(** * Search-R1: [search_r1/llm_agent/tensor_helper.py]

    A shallow embedding of [TensorHelper], the batch-tensor alignment
    utilities of the agent loop, together with the properties its
    specification states about it.

    Integer tensors are int64 tensors: a cell is a [Z] and every arithmetic
    result is wrapped back into the signed 64-bit range.  A tensor of shape
    (b, L) is a record holding its column count and its list of rows, so that
    a tensor with no rows still knows its sequence length.  Python exceptions
    are the [Raise] constructor of [result]. *)

From stdpp Require Import base numbers list sorting gmap strings.
From Stdlib Require Import ZArith Lia.

(** ** Python: exceptions and slices *)
Module Py.

Inductive exn : Type :=
  | KeyError (key : string)
  | IndexError
  | AssertionError
  | RuntimeError.

Inductive result (A : Type) : Type :=
  | Ok (a : A)
  | Raise (e : exn).
Arguments Ok {A} a.
Arguments Raise {A} e.

Definition bind {A B} (m : result A) (k : A → result B) : result B :=
  match m with
  | Ok a => k a
  | Raise e => Raise e
  end.

(** [slice.indices]: a bound of a slice with step 1 on a sequence of
    length [n]; a negative bound counts from the end, and the outcome is
    clamped into [0, n]. *)
Definition adjust_index (n : nat) (z : Z) : nat :=
  if (z <? 0)%Z then Z.to_nat (Z.max 0 (z + Z.of_nat n))
  else Z.to_nat (Z.min z (Z.of_nat n)).

(** [l[z:]] *)
Definition slice_from {A} (z : Z) (l : list A) : list A :=
  drop (adjust_index (length l) z) l.

(** [l[:z]] *)
Definition slice_to {A} (z : Z) (l : list A) : list A :=
  take (adjust_index (length l) z) l.

End Py.

(** ** Torch: the tensor operations the helper calls *)
Module Torch.
Import Py.

(** Signed 64-bit wrap-around. *)
Definition wrap64 (z : Z) : Z := ((z + 2 ^ 63) `mod` 2 ^ 64 - 2 ^ 63)%Z.

Record tensor (A : Type) : Type := Tensor {
  ncols : nat;
  rows : list (list A)
}.
Arguments Tensor {A} ncols rows.
Arguments ncols {A} t.
Arguments rows {A} t.

Definition nrows {A} (t : tensor A) : nat := length (rows t).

* * * *

**What to do:**
Take the entries above and return only the lines from the one with "utilities of the" to the one with "Definition wrap64 (z", both included, unchanged.

**Answer to the problem:**
    utilities of the agent loop, together with the properties its
    specification states about it.

    Integer tensors are int64 tensors: a cell is a [Z] and every arithmetic
    result is wrapped back into the signed 64-bit range.  A tensor of shape
    (b, L) is a record holding its column count and its list of rows, so that
    a tensor with no rows still knows its sequence length.  Python exceptions
    are the [Raise] constructor of [result]. *)

From stdpp Require Import base numbers list sorting gmap strings.
From Stdlib Require Import ZArith Lia.

(** ** Python: exceptions and slices *)
Module Py.

Inductive exn : Type :=
  | KeyError (key : string)
  | IndexError
  | AssertionError
  | RuntimeError.

Inductive result (A : Type) : Type :=
  | Ok (a : A)
  | Raise (e : exn).
Arguments Ok {A} a.
Arguments Raise {A} e.

Definition bind {A B} (m : result A) (k : A → result B) : result B :=
  match m with
  | Ok a => k a
  | Raise e => Raise e
  end.

(** [slice.indices]: a bound of a slice with step 1 on a sequence of
    length [n]; a negative bound counts from the end, and the outcome is
    clamped into [0, n]. *)
Definition adjust_index (n : nat) (z : Z) : nat :=
  if (z <? 0)%Z then Z.to_nat (Z.max 0 (z + Z.of_nat n))
  else Z.to_nat (Z.min z (Z.of_nat n)).

(** [l[z:]] *)
Definition slice_from {A} (z : Z) (l : list A) : list A :=
  drop (adjust_index (length l) z) l.

(** [l[:z]] *)
Definition slice_to {A} (z : Z) (l : list A) : list A :=
  take (adjust_index (length l) z) l.

End Py.

(** ** Torch: the tensor operations the helper calls *)
Module Torch.
Import Py.

(** Signed 64-bit wrap-around. *)
Definition wrap64 (z : Z) : Z := ((z + 2 ^ 63) `mod` 2 ^ 64 - 2 ^ 63)%Z.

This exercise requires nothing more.